Cancer Manag Res ; 12: 9713-9719, 2020.
Article in English | MEDLINE | ID: mdl-33116830

ABSTRACT

PURPOSE: The TELEACE study showed reductions in tumor size in patients with neuroendocrine tumors, receiving telotristat ethyl in US clinical practice. Here, we report progression-free survival, time to tumor progression, changes in carcinoid syndrome symptoms, and indictors of overall health. PATIENTS AND METHODS: This was a retrospective, single arm, pre-post medical chart review of patients with locally advanced or metastatic neuroendocrine tumors and documented carcinoid syndrome receiving telotristat ethyl for at least 6 months. Patients with poorly differentiated tumors, mixed tumor types or conflicting clinical trial enrollment were excluded. Descriptive statistics, Kaplan-Meier and chi-square tests were used to evaluate PFS, tumor progression, changes in symptoms, body weight and ECOG performance status before and after telotristat ethyl initiation. Subgroup analyses were conducted in patients with the same pre- and post-telotristat ethyl background treatment. RESULTS: Anonymized data for 200 patients were provided by 114 physicians; patients received telotristat ethyl for a median of 9 months.
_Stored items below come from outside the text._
Lemma window_u32 a : csu_window cb a -> u32 a = a.
Proof.
  intros [(k & Hk & ->)| ->]; apply u32_small; unfold is_u32; lia.
Qed.
Lemma csu_same_alloc n p p' : heap_alloc n p = Some p' -> csu_same cb p p'.
Proof. intros Ha a Hw. unfold reg. rewrite (window_u32 a) by done. by rewrite (reg_alloc a n p p') by auto. Qed.
Lemma csu_same_free n p : csu_same cb p (heap_free n p).
Proof. intros a Hw. unfold reg. rewrite (window_u32 a) by done. by rewrite reg_free by auto. Qed.
Lemma csu_same_path W p p' :
  (forall a k b n, csu_window cb a -> W k b n -> apart a 4 b n) -> io_path W p p' -> csu_same cb p p'.
Proof.
  intros Hap Hp a Hw. apply (io_path_reg R W); [rewrite (window_u32 a) by done; auto| |done].
  intros k b n HW. rewrite (window_u32 a) by done. by apply (Hap a k).
Qed.

Lemma add_regions_loop l s :
  hok (k_plat s) -> Forall (fun r => is_Some (res_region r)) l ->
  wp (for_each l (fun r => a <- aget (rs_address r) 0;; n <- aget (rs_size r) 0;;
        emu_add_region a n EMU_DENY_ALL;;; ret tt)) s (fun _ s' =>
    exists p e, s' = set_k_plat p (set_k_emu e s) /\ hok p /\ csu_same cb (k_plat s) p /\
      forall rg, Z.of_nat (region_mult rg (regions e)) =
        Z.of_nat (region_mult rg (regions (k_emu s))) + Z.of_nat (region_mult rg (omap res_region l))).
Proof.
  revert s. induction l as [|r l IH]; intros s Hh Hall; cbn [for_each].
  { apply wp_ret. exists (k_plat s), (k_emu s). split_and!; [by destruct s|done|apply csu_same_refl|].
    intros. cbn. lia. }
  apply Forall_cons in Hall as [[rg Hr] Hall]. destruct (res_cells r rg s Hr) as (a & n & -> & Ha & Hn).
  destruct (heap_ok_alloc sizeof_region (k_plat s) Hh) as (p1 & Hp1 & Hh1).
  apply wp_bind. eapply wp_intro.
  { erewrite bind_run by exact Ha. erewrite bind_run by exact Hn.
    erewrite bind_run by (rewrite emu_add_region_run, Hp1; reflexivity). reflexivity. }
  eapply wp_mono; [|apply IH; [exact Hh1|done]].
  intros _ s' (p & e & -> & Hp & Hs & Hm). exists p, e. split_and!; [done|done| |].
  - eapply csu_same_trans; [|exact Hs]. by apply (csu_same_alloc sizeof_region).
  - intros rg. rewrite Hm, (omap_res_cons _ _ _ Hr). cbn [k_emu set_k_plat set_k_emu regions set_regions].
    rewrite !region_mult_cons. lia.
Qed.

Lemma remove_regions_loop l s :
  hok (k_plat s) -> Forall (fun r => is_Some (res_region r)) l ->
  (forall rg, (region_mult rg (omap res_region l) <= region_mult rg (regions (k_emu s)))%nat) ->
  wp (for_each l (fun r => a <- aget (rs_address r) 0;; n <- aget (rs_size r) 0;;
        emu_remove_region a n EMU_DENY_ALL)) s (fun _ s' =>
    exists p e, s' = set_k_plat p (set_k_emu e s) /\ hok p /\ csu_same cb (k_plat s) p /\
      forall rg, Z.of_nat (region_mult rg (regions e)) =
        Z.of_nat (region_mult rg (regions (k_emu s))) - Z.of_nat (region_mult rg (omap res_region l))).
Proof.
  revert s. induction l as [|r l IH]; intros s Hh Hall Hle; cbn [for_each].
  { apply wp_ret. exists (k_plat s), (k_emu s). split_and!; [by destruct s|done|apply csu_same_refl|].
    intros. cbn. lia. }
  apply Forall_cons in Hall as [[rg Hr] Hall]. destruct (res_cells r rg s Hr) as (a & n & Hrg & Ha & Hn).
  assert (Hin : rg ∈ regions (k_emu s)).
  { apply region_mult_pos. specialize (Hle rg). rewrite (omap_res_cons _ _ _ Hr), region_mult_cons in Hle.
    rewrite bool_decide_eq_true_2 in Hle by done. lia. }
  destruct (remove_first rg (regions (k_emu s))) as [rs|] eqn:Erm;
    [|by apply remove_first_None in Erm].
  pose proof (remove_first_mult _ _ _ Erm) as Hmult.
  apply wp_bind. eapply wp_intro.
  { erewrite bind_run by exact Ha. erewrite bind_run by exact Hn.
    rewrite emu_remove_region_run, <- Hrg, Erm. reflexivity. }
  eapply wp_mono; [|apply IH; [by apply heap_ok_free|done|]].
  - intros _ s' (p & e & -> & Hp & Hs & Hm). exists p, e. split_and!; [done|done| |].
    + eapply csu_same_trans; [|exact Hs]. apply csu_same_free.
    + intros rg'. rewrite Hm, (omap_res_cons _ _ _ Hr), region_mult_cons, (Hmult rg').
      cbn [k_emu set_k_plat set_k_emu regions set_regions]. lia.
  - intros rg'. specialize (Hle rg'). rewrite (omap_res_cons _ _ _ Hr), region_mult_cons, (Hmult rg') in Hle.
    cbn [k_emu set_k_plat set_k_emu regions set_regions]. lia.
Qed.
End loops.

(** ** Abstract state *)

Definition upd (d : dev_ptr) (en : bool) (E : dev_ptr -> bool) : dev_ptr -> bool :=
  fun i => if decide (i = d) then en else E i.

(** The device objects whose enabled flags are [E]. *)
Definition rep (dv0 : gmap dev_ptr device) (E : dev_ptr -> bool) : gmap dev_ptr device :=
  map_imap (fun i v => Some (set_dv_enabled (E i) v)) dv0.

Lemma rep_lookup dv0 E i : rep dv0 E !! i = set_dv_enabled (E i) <$> dv0 !! i.
Proof. unfold rep. rewrite map_lookup_imap. by destruct (dv0 !! i). Qed.
Lemma rep_insert dv0 E d v en :
  dv0 !! d = Some v -> <[d := set_dv_enabled en v]> (rep dv0 E) = rep dv0 (upd d en E).
Proof.
  intros Hd. apply map_eq. intros i. rewrite rep_lookup. unfold upd. destruct (decide (i = d)) as [->|].
  - by rewrite lookup_insert_eq, Hd.
  - rewrite lookup_insert_ne by done. by rewrite rep_lookup.
Qed.
Lemma rep_ext dv0 E E' : (forall i, is_Some (dv0 !! i) -> E i = E' i) -> rep dv0 E = rep dv0 E'.
Proof.
  intros H. apply map_eq. intros i. rewrite !rep_lookup. destruct (dv0 !! i) eqn:Ei; [|done].
  cbn. by rewrite H.
Qed.

(** Components the device layer never writes. *)
Definition dev_frame {P} (s s' : kernel P) : Prop :=
  k_mmu s' = k_mmu s /\ k_irq s' = k_irq s /\ k_gic s' = k_gic s /\ k_keys s' = k_keys s /\
  k_fb s' = k_fb s /\ k_cloak s' = k_cloak s.
#[global] Instance dev_frame_preorder {P} : PreOrder (dev_frame (P:=P)).
Proof. split; [by intros s|]. intros s s' s'' (?&?&?&?&?&?) (?&?&?&?&?&?). unfold dev_frame. by split_and!; etrans. Qed.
Median time to tumor progression was 39.8 months (IQR, 18.7-39.8); most had no tumor progression at 6 (92%) and 12 months (87%). Median progression-free survival was 23.7 months (17.8-39.8); most had progression-free survival at 6 (90%) and 12 months (80%). Results were consistent in the subgroup of 65 patients with the same pre/post background treatment. Nearly all patients had improved carcinoid syndrome symptoms, stable or improved weight and ECOG performance status. CONCLUSION: Patients showed improvements in clinical outcomes and indicators of overall health following treatment with telotristat ethyl in this exploratory pilot study, consistent with previously observed reductions in tumor size.